The importance of pauses in conversation — “Um”, “uh”, “mm-hmm” and interruption are not killers of conversation, but its lubricants.


Google’s voice-generating AI is now indistinguishable from humans — Can you tell the two apart?

Why Artificial Intelligence is not like your brain, yet— Contrary to belief, Artificial Intelligence resembles the gray matter in your head about as much as a pull-string doll resembles a rocket scientist.

Using Artificial Intelligence to Augment Human Intelligence — By creating user interfaces which let us work with the representations inside machine learning models, we can give people new tools for reasoning.


2017 was the year we fell out of love with algorithms — Fears of bias, election hacking, and damaged children have earned algorithms a bad reputation. But, how can will we drag them out of the mud?

Deep Learning achievement over the past year — 2017 saw great developments in text, voice, and computer vision technologies, and this article on Stats and Bots kind of sums it all up.

15 Visionaries who have already seen the future — Working with the most advanced science and technology, these visionaries are mapping out the shifting landscape of the 21st century, including Professor Andy Way who we have recently spoken to in the first episode of “Understand with Unbabel”.

Google CEO Sundar Pichai: “I don’t know whether humans want to change that fast” — Is Google growing too big and moving too fast? In this rare interview, Google’s CEO talks about the company’s pace and technological developments for the future.


Presence Prison: Are you chained to the green dot? Turn off and break free — “As a general rule, nobody at Basecamp really knows where anyone else is at any given moment. Are they working? Dunno. Are they taking a break? Dunno. Are they at lunch? Dunno. Are they picking up their kid from school? Dunno. Don’t care. The vast majority of the time, it just doesn’t matter. What matters is letting people design their own schedule around when they can do their best work.”

The end of culture fit — “A hiring process built around an undefined notion of “culture fit” is fraught with bias”. No wonder so many companies are moving away from “culture fit” to focus their recruiting more towards intentional diversity and inclusion efforts.

Last Exit to Brooklyn — Scott Galloway sold L2, the firm he founded in 2010, today to Gartner. Four hours post-closing, he wrote this.
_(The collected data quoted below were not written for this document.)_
(* ===== verification/TerminalSpec.v ===== *)
(** * What the terminal shows

    The theorems on the emulator as a whole: safety and shape over any input,
    the round trip through the alternate screen, scrolling as list surgery,
    and the styled lines as a faithful rendering of the cells. *)

From S2P Require Export TerminalSafety.

#[local] Open Scope nat_scope.

Section Spec.
Context `{DisplayLaws}.

Fixpoint feed_all `{VteParser} (p : vte_state) (t : Terminal) (chunks : list bytes)
    : option (vte_state * Terminal) :=
  match chunks with
  | [] => Some (p, t)
  | chunk :: chunks => '(p, t) ← feed p t chunk; feed_all p t chunks
  end.

(** C1. The terminal never panics: with at least two columns, whatever bytes the
    child sends in whatever chunks and however the parser cuts them into
    calls, every cell index is in range; the screen keeps its size, the cursor
    stays on it, the scroll region stays a region of it, and every wide
    character keeps exactly one continuation cell to its right. *)
Theorem terminal_never_panics `{VteParser} (columns lines : nat) (chunks : list bytes)
    (Hcols : 2 ≤ columns) :
  ∃ p t, feed_all vte_new (term_new columns lines) chunks = Some (p, t) ∧
    wf t ∧ cols t = columns ∧ rows t = lines `max` 1.
Proof.
  assert (∀ chunks p t, wf t → ∃ p' t', feed_all p t chunks = Some (p', t') ∧ wf t' ∧ same_size t t') as Hall.
  { clear chunks. induction chunks as [|c chunks IH]; intros p t W; cbn; [by exists p, t|].
    unfold feed. destruct (vte_advance p c) as [p1 events].
    destruct (wf_run t events W) as (t1 & -> & W1 & [? ?]). cbn.
    destruct (IH p1 t1 W1) as (p2 & t2 & -> & W2 & [? ?]). exists p2, t2.
    split_and!; [done..|]. split; congruence. }
  destruct (Hall chunks vte_new (term_new columns lines)) as (p & t & E & W & [Hr Hc]); [by apply wf_new|].
  exists p, t. cbn in Hr, Hc. split_and!; [done..|lia|lia].
Qed.

Lemma replicate_snoc_app {A} k (x : A) l : replicate k x ++ x :: l = replicate (S k) x ++ l.
Proof. by rewrite replicate_S_end, <- app_assoc. Qed.

Lemma clear_rows_blank t : clear_rows t = Some (set_buffer t (replicate (rows t) (blank_row (cols t)))) ∨
  length (buffer t) ≠ rows t.
Proof.
  destruct (decide (length (buffer t) = rows t)) as [Hlen|]; [left|by right]. unfold clear_rows, range.
  rewrite Nat.sub_0_r.
  assert (∀ k, k ≤ rows t → run_steps (fun t row => set_row t row (blank_row (cols t))) t (seq 0 k) =
    Some (set_buffer t (replicate k (blank_row (cols t)) ++ drop k (buffer t)))) as Hall.
  { induction k as [|k IH]; intros Hk; [by destruct t|].
    rewrite seq_S, run_steps_app, IH by lia. cbn. unfold set_row. cbn.
    rewrite lookup_app_r, length_replicate, Nat.sub_diag, lookup_drop, Nat.add_0_r by (rewrite length_replicate; lia).
    destruct (lookup_lt_is_Some_2 (buffer t) k) as [x Hx]; [lia|]. rewrite Hx. cbn. unfold set_buffer. cbn.
    do 2 f_equal. rewrite insert_app_r_alt by (rewrite length_replicate; lia).
    rewrite length_replicate, Nat.sub_diag. rewrite (drop_S _ _ _ Hx). apply replicate_snoc_app. }
  rewrite Hall by lia. rewrite drop_ge by lia. by rewrite app_nil_r.
Qed.

Lemma enter_blank t t1 :
  wf t → alternate_screen t = false → enter_alternate_screen t = Some t1 →
  buffer t1 = replicate (rows t) (blank_row (cols t)).
Proof.
  intros W Ha. unfold enter_alternate_screen. rewrite Ha. cbn zeta.
  set (t0 := set_alternate t true _). pose proof (wf_length t W).
  destruct (clear_rows_blank t0) as [-> | Hne]; [|by destruct Hne].
  cbn. by intros [= <-].
Qed.

(** C37. The alternate screen is undone completely: entering it, processing any
    output that does not switch screens, and leaving it again gives back the
    cells, the cursor, the style, the saved cursor and the scroll region of the
    main screen, and never panics in between. *)
Theorem alternate_screen_roundtrip (t : Terminal) (events : list vte_event)
    (W : wf t) (Hmain : alternate_screen t = false)
    (Hevents : Forall (fun e => is_screen_switch e = false) events) :
  ∃ t1 t2,
    enter_alternate_screen t = Some t1 ∧ buffer t1 = replicate (rows t) (blank_row (cols t)) ∧
    run_steps perform t1 events = Some t2 ∧ alternate_screen t2 = true ∧
    leave_alternate_screen t2 = set_alternate t false None.
Proof.
  destruct (enter_wf t W) as (t1 & E1 & W1 & [Hr Hc] & Ha). destruct (Ha Hmain) as [Ha1 Hs1].
  destruct (good_run t1 perform events W1) as (t2 & E2 & W2 & K).
  { intros t' e W' _ He. apply good_perform; [done|]. by eapply Forall_forall in Hevents. }
  destruct K as (K1 & K2 & K3 & K4). exists t1, t2. split_and!; [done| |done|congruence|].
  - by apply enter_blank in E1.
  - unfold leave_alternate_screen. rewrite K3, Ha1, K4, Hs1. cbn [negb].
    unfold restore_screen. cbn. rewrite K1, K2, Hr, Hc.
    pose proof (wf_scroll t W). pose proof (wf_cursor_row t W). pose proof (wf_cursor_col t W).
    rewrite !Nat.min_l by lia.
    destruct (scroll_bottom t <=? scroll_top t) eqn:E; zb; unfold set_scroll, set_alternate; cbn; f_equal; lia.
Qed.

(** ** Scrolling *)

Lemma set_row_split t pre x suf l row :
  row = length pre → set_row (set_buffer t (pre ++ x :: suf)) row l = Some (set_buffer t (pre ++ l :: suf)).
Proof.
  intros ->. unfold set_row. cbn. rewrite list_lookup_middle by done. cbn. unfold set_buffer. cbn.
  by rewrite insert_app_r_alt, Nat.sub_diag by lia.
Qed.

Lemma copy_row_split t b to from l pre x suf :
  b = pre ++ x :: suf → to = length pre → b !! from = Some l →
  copy_row (set_buffer t b) to from = Some (set_buffer t (pre ++ l :: suf)).
Proof. intros Hb Hto Hl. unfold copy_row, get_row. cbn. rewrite Hl. cbn. rewrite Hb. by apply set_row_split. Qed.

Lemma shift_rows_up t pre x mid suf :
  ∃ z, run_steps (fun t row => copy_row t row (row + 1)) (set_buffer t (pre ++ x :: mid ++ suf))
         (seq (length pre) (length mid)) = Some (set_buffer t (pre ++ mid ++ z :: suf)).
Proof.
  revert pre x. induction mid as [|y mid IH]; intros pre x; [by exists x|]. cbn [length seq run_steps].
  rewrite (copy_row_split _ _ _ _ y pre x ((y :: mid) ++ suf)); [|done|done|].
  2: { rewrite lookup_app_r by lia. by replace (length pre + 1 - length pre) with 1 by lia. }
  cbn. destruct (IH (pre ++ [y]) y) as [z E]. rewrite length_app, <- !app_assoc in E. cbn in E.
  rewrite Nat.add_1_r in E. exists z. exact E.
Qed.

Lemma shift_rows_down t pre x mid suf :
  ∃ z, run_steps (fun t row => copy_row t row (row - 1)) (set_buffer t (pre ++ mid ++ x :: suf))
         (rev (seq (S (length pre)) (length mid))) = Some (set_buffer t (pre ++ z :: mid ++ suf)).
Proof.
  revert x suf. induction mid as [|y mid IH] using rev_ind; intros x suf; [by exists x|].
  rewrite length_app, (Nat.add_1_r (length mid) : length mid + length [y] = _), seq_S, rev_app_distr.
  cbn [rev app run_steps].
  rewrite (copy_row_split _ _ _ _ y (pre ++ mid ++ [y]) x suf).
  - cbn. rewrite <- !app_assoc. cbn. destruct (IH y (y :: suf)) as [z E]. rewrite E. by exists z.
  - by rewrite <- !app_assoc.
  - rewrite !length_app. cbn. lia.
  - rewrite <- !app_assoc. cbn. rewrite !lookup_app_r by lia.
    by match goal with |- _ !! ?i = _ => replace i with 0 by lia end.
Qed.

(** The rows [top..=bottom] of a screen. *)
Lemma region_split (b : list (list Cell)) top bottom :
  top ≤ bottom < length b →
  ∃ pre r suf, b = pre ++ r ++ suf ∧ length pre = top ∧ length r = bottom - top + 1.
Proof.
  intros. exists (take top b), (take (bottom - top + 1) (drop top b)), (drop (bottom - top + 1) (drop top b)).
  rewrite !take_drop, !length_take, length_drop. split_and!; [done|lia|lia].
Qed.

Lemma set_buffer_set_buffer t b b' : set_buffer (set_buffer t b) b' = set_buffer t b'.
Proof. done. Qed.

Lemma scroll_up_once_split t pre x mid suf :
  scroll_up_once (length pre) (length pre + length mid) (set_buffer t (pre ++ x :: mid ++ suf)) =
  Some (set_buffer t (pre ++ mid ++ blank_row (cols t) :: suf)).
Proof.
  unfold scroll_up_once, range. replace (length pre + length mid - length pre) with (length mid) by lia.
  destruct (shift_rows_up t pre x mid suf) as [z E]. rewrite E. cbn.
  rewrite !app_assoc. apply set_row_split. by rewrite length_app.
Qed.

Lemma scroll_down_once_split t pre x mid suf :
  scroll_down_once (length pre) (length pre + length mid) (set_buffer t (pre ++ mid ++ x :: suf)) =
  Some (set_buffer t (pre ++ blank_row (cols t) :: mid ++ suf)).
Proof.
  unfold scroll_down_once, range. replace (length pre + length mid + 1 - (length pre + 1)) with (length mid) by lia.
  rewrite Nat.add_1_r. destruct (shift_rows_down t pre x mid suf) as [z E]. rewrite E. cbn.
  by apply set_row_split.
Qed.

(** Rows leave at one end, blank rows enter at the other. *)
Definition shift_up {A} (x : A) (n : nat) (r : list A) : list A := drop n r ++ replicate n x.
Definition shift_down {A} (x : A) (n : nat) (r : list A) : list A := replicate n x ++ take (length r - n) r.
2018, the year of global creolization — “The two-year transition we’ve just experienced is remarkable primarily for one thing: the degree to which the massive global ethnonationalist reaction has largely failed to slow or halt the process of continued global political, economic, and cultural integration. Powerful as nationalist ideologues and their angry mobs are, for better or worse, they seem incapable of slowing the juggernaut significantly. Much to my own surprise, given my dark expectations at the beginning of the year, ethnonationalists around the world have largely failed to produce anything beyond cosmetic, theatrical gestures in service of their declared agendas. Two years in, it is becoming clear that the global reactionary movement is primarily an aesthetic reaction, trafficking in symbols rather than substance. Of course, they’ve won some minor battles, but I find myself ending the year on a much more cheerful mood than I began it, with far greater faith in a globalized, cosmopolitan future. The tide appears to have turned.”

The meaning of life, according to a spaceship — Reflecting on Kim Stanley Robinson’s angry optimism in a bleak world.

The Queen of Code — You probably don’t know who Grace Hopper is, but you should. “As a rear admiral in the U.S. Navy, Hopper worked on the first computer, the Harvard Mark 1. And she headed the team that created the first compiler, which led to the creation of COBOL, a programming language that by the year 2000 accounted for 70 percent of all actively used code.” And, favorite computer fun fact, she’s also credited with popularising the expression “computer bug” when, back in 1947, she reported an actual moth that got stuck in one of Harvard Mark II’s relays. Now her story is being told on the latest film in FiveThirtyEight’s “Signals” series.